Revision as of 08:10, 30 January 2019

Crystal Structure of hFen1 in apo form

Structural highlights

5zod is a 1 chain structure. Full crystallographic information is available from OCA. For a guided tour on the structure components use FirstGlance.
Ligands:	,
Related:	5um9
Resources:	FirstGlance, OCA, PDBe, RCSB, PDBsum, ProSAT

Function

[FEN1_HUMAN] Structure-specific nuclease with 5'-flap endonuclease and 5'-3' exonuclease activities involved in DNA replication and repair. During DNA replication, cleaves the 5'-overhanging flap structure that is generated by displacement synthesis when DNA polymerase encounters the 5'-end of a downstream Okazaki fragment. It enters the flap from the 5'-end and then tracks to cleave the flap base, leaving a nick for ligation. Also involved in the long patch base excision repair (LP-BER) pathway, by cleaving within the apurinic/apyrimidinic (AP) site-terminated flap. Acts as a genome stabilization factor that prevents flaps from equilibrating into structurs that lead to duplications and deletions. Also possesses 5'-3' exonuclease activity on nicked or gapped double-stranded DNA, and exhibits RNase H activity. Also involved in replication and repair of rDNA and in repairing mitochondrial DNA.^[1] ^[2] ^[3] ^[4] ^[5] ^[6]

Publication Abstract from PubMed

Human flap endonuclease 1 (hFEN1) is a structure-specific nuclease essential for DNA replication and repair processes. hFEN1 has 5' flap removal activity, as well as gap endonuclease activity that is critical for restarting stalled replication forks. Here, we report the crystal structures of wild-type and mutant hFEN1 proteins in complex with DNA substrates, followed by mutagenesis studies that provide mechanistic insight into the protein-protein interactions of hFEN1. We found that in an alpha-helix forming the helical gateway of hFEN1 recognizes the 5' flap prior to its threading into the active site for cleavage. We also found that the beta-pin region is rigidified into a short helix in R192F hFEN1-DNA structures, suppressing its gap endonuclease activity and cycle-dependent kinase interactions.
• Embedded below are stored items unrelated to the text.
(* ===== verification/_CoqProject ===== *)
-Q . S2P
Prelude.v
GoErrors.v
Prog.v
Abi.v
Contract.v
Reference.v
Pump.v
Calls.v
PumpSystem.v
Handle.v
Deadline.v
Streams.v
StreamClose.v
GoStrings.v
Registry.v
Keys.v
Netip.v
Addr.v
RustAddr.v
Conn.v
Endpoint.v
Shim.v
ShimInv.v
ShimRefines.v
ShimIds.v
ShimPump.v
ShimRuns.v
Creates.v
ShimErrors.v
ShimAccount.v
ShimLeaks.v
ShimThreads.v
ShimOptions.v
Echo.v
NetConn.v
Listener.v
LibFiles.v
Embed.v
Load.v
Iroh.v
EchoMain.v
EchoProcess.v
Our findings suggest that a single mutation at the primary methylation site can alter the function of hFEN1 and provide insight into the role of the beta-pin region in hFEN1 protein interactions that are essential for DNA replication and repair.

Structural basis of 5' flap recognition and protein-protein interactions of human flap endonuclease 1.,Xu H, Shi R, Han W, Cheng J, Xu X, Cheng K, Wang L, Tian B, Zheng L, Shen B, Hua Y, Zhao Y Nucleic Acids Res. 2018 Nov 30;46(21):11315-11325. doi: 10.1093/nar/gky911. PMID:30295841^[7]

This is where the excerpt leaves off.